* [THE TASK]: Would you reproduce exactly the lines below from the one holding "(** ** JavaScript" through the one holding "(array : list string) : Z", inclusive, and no others?

☆ ☆ ☆

(** * Authorization code flow with PKCE: pre-redirect bookkeeping, and the
      session event listener interface

    Source: packages/core/src/login/oidc/oidcHandlers/
            AuthorizationCodeWithPkceOidcHandler.ts
    (class [AuthorizationCodeWithPkceOidcHandlerBase]) followed by the
    declaration of [ISessionEventListener].

    The handler talks to two injected collaborators, a storage utility and a
    redirector.  Both are interfaces here, so the handler is verified against
    every implementation of them; two small implementations (an in-memory
    key/value store and a recording redirector) serve the statements that
    talk about what the storage holds afterwards.

    The interface [ISessionEventListener] has no code to run: its overloads
    are kept as the source declares them, type by type, and given their
    values, so that "no value has this type" is a statement about them. *)

From Stdlib Require Import ZArith Lia PrimFloat.
From stdpp Require Import base option strings list gmap.

(* String literals are read as strings; [++] and [≤] stay those of lists and
   natural numbers. *)
Open Scope string_scope.
Open Scope list_scope.
Open Scope nat_scope.

(** ** JavaScript values used by the handler *)

(** [new Error(message)]. *)
Inductive JsError : Type :=
| Error (message : string).

(** A value of static type [unknown]. *)
Inductive unknown : Type :=
| JsUndefined
| JsNull
| JsBoolean (b : bool)
| JsString (s : string)
| JsNumber (n : float).

(** [x.toString()] *)
Class ToString (A : Type) := toString : A → string.

#[global] Instance boolean_toString : ToString bool :=
  λ b, if b then "true" else "false".

#[global] Instance string_toString : ToString string :=
  λ s, s.

(** [Boolean(value)] on a [boolean | undefined]. *)
Definition Boolean (value : option bool) : bool :=
  match value with
  | Some b => b
  | None => false
  end.

(** [Array.prototype.indexOf]: position of the first strictly equal element,
    [-1] when there is none. *)
Fixpoint indexOf_from (fromIndex : Z) (searchElement : string)
    (array : list string) : Z :=
  match array with
  | [] => (-1)%Z
  | element :: rest =>
      if String.eqb element searchElement then fromIndex
      else indexOf_from (fromIndex + 1)%Z searchElement rest
  end.

Definition indexOf (array : list string) (searchElement : string) : Z :=
  indexOf_from 0%Z searchElement array.

(** How a promise settles. *)
Inductive Settlement : Type :=
| fulfilled
| rejected (reason : JsError).

(** The reasons of the members that reject, in the order of the array. *)
Definition rejections (promises : list Settlement) : list JsError :=
  omap (λ promise,
          match promise with
          | fulfilled => None
          | rejected reason => Some reason
          end)
       promises.

(** [Promise.all]: fulfilled when every member is, otherwise rejected with
    the reason of the member that rejects first in time.  Which member that
    is lies with the promises and not with their place in the array, so it
    is an input of the run: [earliest] is the position of that member among
    the members that reject (counted from 0 in the order of the array; a
    position past the last of them stands for the first). *)
Definition Promise_all (earliest : nat) (promises : list Settlement)
    : Settlement :=
  match rejections promises with
  | [] => fulfilled
  | reason :: later => rejected (default reason ((reason :: later) !! earliest))
  end.

(** ** Login options *)

(** Modelled from the spec: the issuer configuration type (IIssuerConfig) is
    imported, not declared here; it "exposes at minimum
    [grantTypesSupported: string[] | undefined]". *)
Record IIssuerConfig : Type := {
  grantTypesSupported : option (list string)
}.

(** Modelled from the spec: the login options type (IOidcOptions) is imported,
    not declared here.  The fields are the ones the handler reads: issuer
    identifier, issuer capability descriptor, optional redirect URL, session
    identifier, DPoP flag, keep-alive flag, optional custom redirect
    handler.  An optional property is an [option]; the DPoP flag goes through
    [Boolean(...)] in the handler and so may be absent as well. *)
Record IOidcOptions : Type := {
  issuer : string;
  issuerConfiguration : IIssuerConfig;
  redirectUrl : option string;
  sessionId : string;
  dpop : option bool;
  keepAlive : option bool;
  handleRedirect : option (string → unknown)
}.

(** ** Collaborators *)

(** The second argument of [IRedirector.redirect]. *)
Record IRedirectorOptions : Type := {
  options_handleRedirect : option (string → unknown)
}.

(** Modelled from the spec: the storage interface (IStorageUtility) is
    imported, not declared here: "[setForUser(key: string, record:
    mapping<string,string>) -> Promise<void>], keyed by an opaque string".
    An implementation has its own state [S]; a call moves it and says how
    the returned promise settles. *)
Class IStorageUtility (S : Type) : Type := {
  setForUser : string → gmap string string → S → S * Settlement
}.

(** Modelled from the spec: the redirector interface (IRedirector) is
    imported, not declared here: "[redirect(targetUrl: string, options:
    { handleRedirect? }) -> void]; synchronous hand-off".  A [rejected]
    result is an exception thrown by the call. *)
Class IRedirector (R : Type) : Type := {
  redirect : string → IRedirectorOptions → R → R * Settlement
}.

(** A call received by a collaborator. *)
Inductive Call : Type :=
| SetForUser (userId : string) (values : gmap string string)
| Redirect (redirectUrl : string) (options : IRedirectorOptions).

Definition is_redirect (c : Call) : bool :=
  match c with
  | Redirect _ _ => true
  | SetForUser _ _ => false
  end.

(** The handler object ([this.storageUtility], [this.redirector]) together
    with the calls its collaborators have received so far, oldest first. *)
Record Handler (S R : Type) : Type := mkHandler {
  storageUtility : S;
  redirector : R;
  calls : list Call
}.
Arguments mkHandler {S R} _ _ _.
Arguments storageUtility {S R} _.
Arguments redirector {S R} _.
Arguments calls {S R} _.

(** ** Asynchronous methods

    An [async] method run to completion from a handler state: it resolves
    with a value or rejects with a reason, and leaves a handler state. *)
Inductive Completion (W A : Type) : Type :=
| Resolved (w : W) (a : A)
| Thrown (w : W) (reason : JsError).
Arguments Resolved {W A} _ _.
Arguments Thrown {W A} _ _.

Definition Async (W A : Type) : Type := W → Completion W A.

#[global] Instance Async_ret {W} : MRet (Async W) :=
  λ A a w, Resolved w a.

#[global] Instance Async_bind {W} : MBind (Async W) :=
  λ A B f m w,
    match m w with
    | Resolved w' a => f a w'
    | Thrown w' reason => Thrown w' reason
    end.

(** [throw reason] *)
Definition throw {W A} (reason : JsError) : Async W A :=
  λ w, Thrown w reason.

(** [await promise] on a promise that has settled. *)
Definition await {W} (promise : Settlement) : Async W unit :=
  match promise with
  | fulfilled => mret tt
  | rejected reason => throw reason
  end.

(** ** The handler *)

Definition booleanWithFallback (value : option bool) (fallback : bool) : bool :=
  match value with
  | Some b => Boolean (Some b)
  | None => Boolean (Some fallback)
  end.

Definition parametersGuard (oidcLoginOptions : IOidcOptions) : bool :=
  match grantTypesSupported (issuerConfiguration oidcLoginOptions) with
  | None => false
  | Some grantTypes =>
      (indexOf grantTypes "authorization_code" >? -1)%Z
      && bool_decide (redirectUrl oidcLoginOptions ≠ None)
  end.

(** [parametersGuard] is a type predicate ([oidcLoginOptions is IOidcOptions
    & { redirectUrl: string }]): past it, [oidcLoginOptions.redirectUrl] is
    read at type [string].  Lemma [parametersGuard_redirectUrl] below shows
    that the fallback of this projection is never taken there. *)
Definition redirectUrl_narrowed (oidcLoginOptions : IOidcOptions) : string :=
  default "" (redirectUrl oidcLoginOptions).

(** The argument object of [setupRedirectHandler]. *)
Record SetupRedirectHandlerArgs : Type := {
  oidcLoginOptions : IOidcOptions;
  state : string;
  codeVerifier : string;
  targetUrl : string
}.

(** The record written under the OAuth [state] value. *)
Definition stateRecord (o : IOidcOptions) : gmap string string :=
  {[ "sessionId" := sessionId o ]}.

(** The record written under the session identifier. *)
Definition sessionRecord (o : IOidcOptions) (codeVerifier : string)
    : gmap string string :=
  <[ "codeVerifier" := codeVerifier ]>
  (<[ "issuer" := toString (issuer o) ]>
  (<[ "redirectUrl" := redirectUrl_narrowed o ]>
  (<[ "dpop" := toString (Boolean (dpop o)) ]>
  (<[ "keepAlive" := toString (booleanWithFallback (keepAlive o) true) ]> ∅)))).

Section AuthorizationCodeWithPkceOidcHandlerBase.
Context {S R : Type} `{!IStorageUtility S} `{!IRedirector R}.
(** Which of the two writes of a run is the first to reject, should both
    reject (see [Promise_all]). *)
Variable earliest : nat.

(** [this.storageUtility.setForUser(userId, values)]: the write is started
    and its promise handed back, not awaited. *)
Definition storageUtility_setForUser (userId : string)
    (values : gmap string string) : Async (Handler S R) Settlement :=
  λ this,
    let '(storage', promise) := setForUser userId values (storageUtility this) in
    Resolved
      (mkHandler storage' (redirector this)
                 (calls this ++ [SetForUser userId values]))
      promise.

(** [this.redirector.redirect(targetUrl, options)] *)
Definition redirector_redirect (targetUrl : string)
    (options : IRedirectorOptions) : Async (Handler S R) unit :=
  λ this,
    let '(redirector', outcome) := redirect targetUrl options (redirector this) in
    let this' :=
      mkHandler (storageUtility this) redirector'
                (calls this ++ [Redirect targetUrl options]) in
    match outcome with
    | fulfilled => Resolved this' tt
    | rejected reason => Thrown this' reason
    end.

Definition canHandle (oidcLoginOptions : IOidcOptions)
    : Async (Handler S R) bool :=
  mret (parametersGuard oidcLoginOptions).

☆ ☆ ☆

* [OUTPUT OF THE EXERCISE]:
(** ** JavaScript values used by the handler *)

(** [new Error(message)]. *)
Inductive JsError : Type :=
| Error (message : string).

(** A value of static type [unknown]. *)
Inductive unknown : Type :=
| JsUndefined
| JsNull
| JsBoolean (b : bool)
| JsString (s : string)
| JsNumber (n : float).

(** [x.toString()] *)
Class ToString (A : Type) := toString : A → string.

#[global] Instance boolean_toString : ToString bool :=
  λ b, if b then "true" else "false".

#[global] Instance string_toString : ToString string :=
  λ s, s.

(** [Boolean(value)] on a [boolean | undefined]. *)
Definition Boolean (value : option bool) : bool :=
  match value with
  | Some b => b
  | None => false
  end.

(** [Array.prototype.indexOf]: position of the first strictly equal element,
    [-1] when there is none. *)
Fixpoint indexOf_from (fromIndex : Z) (searchElement : string)
    (array : list string) : Z :=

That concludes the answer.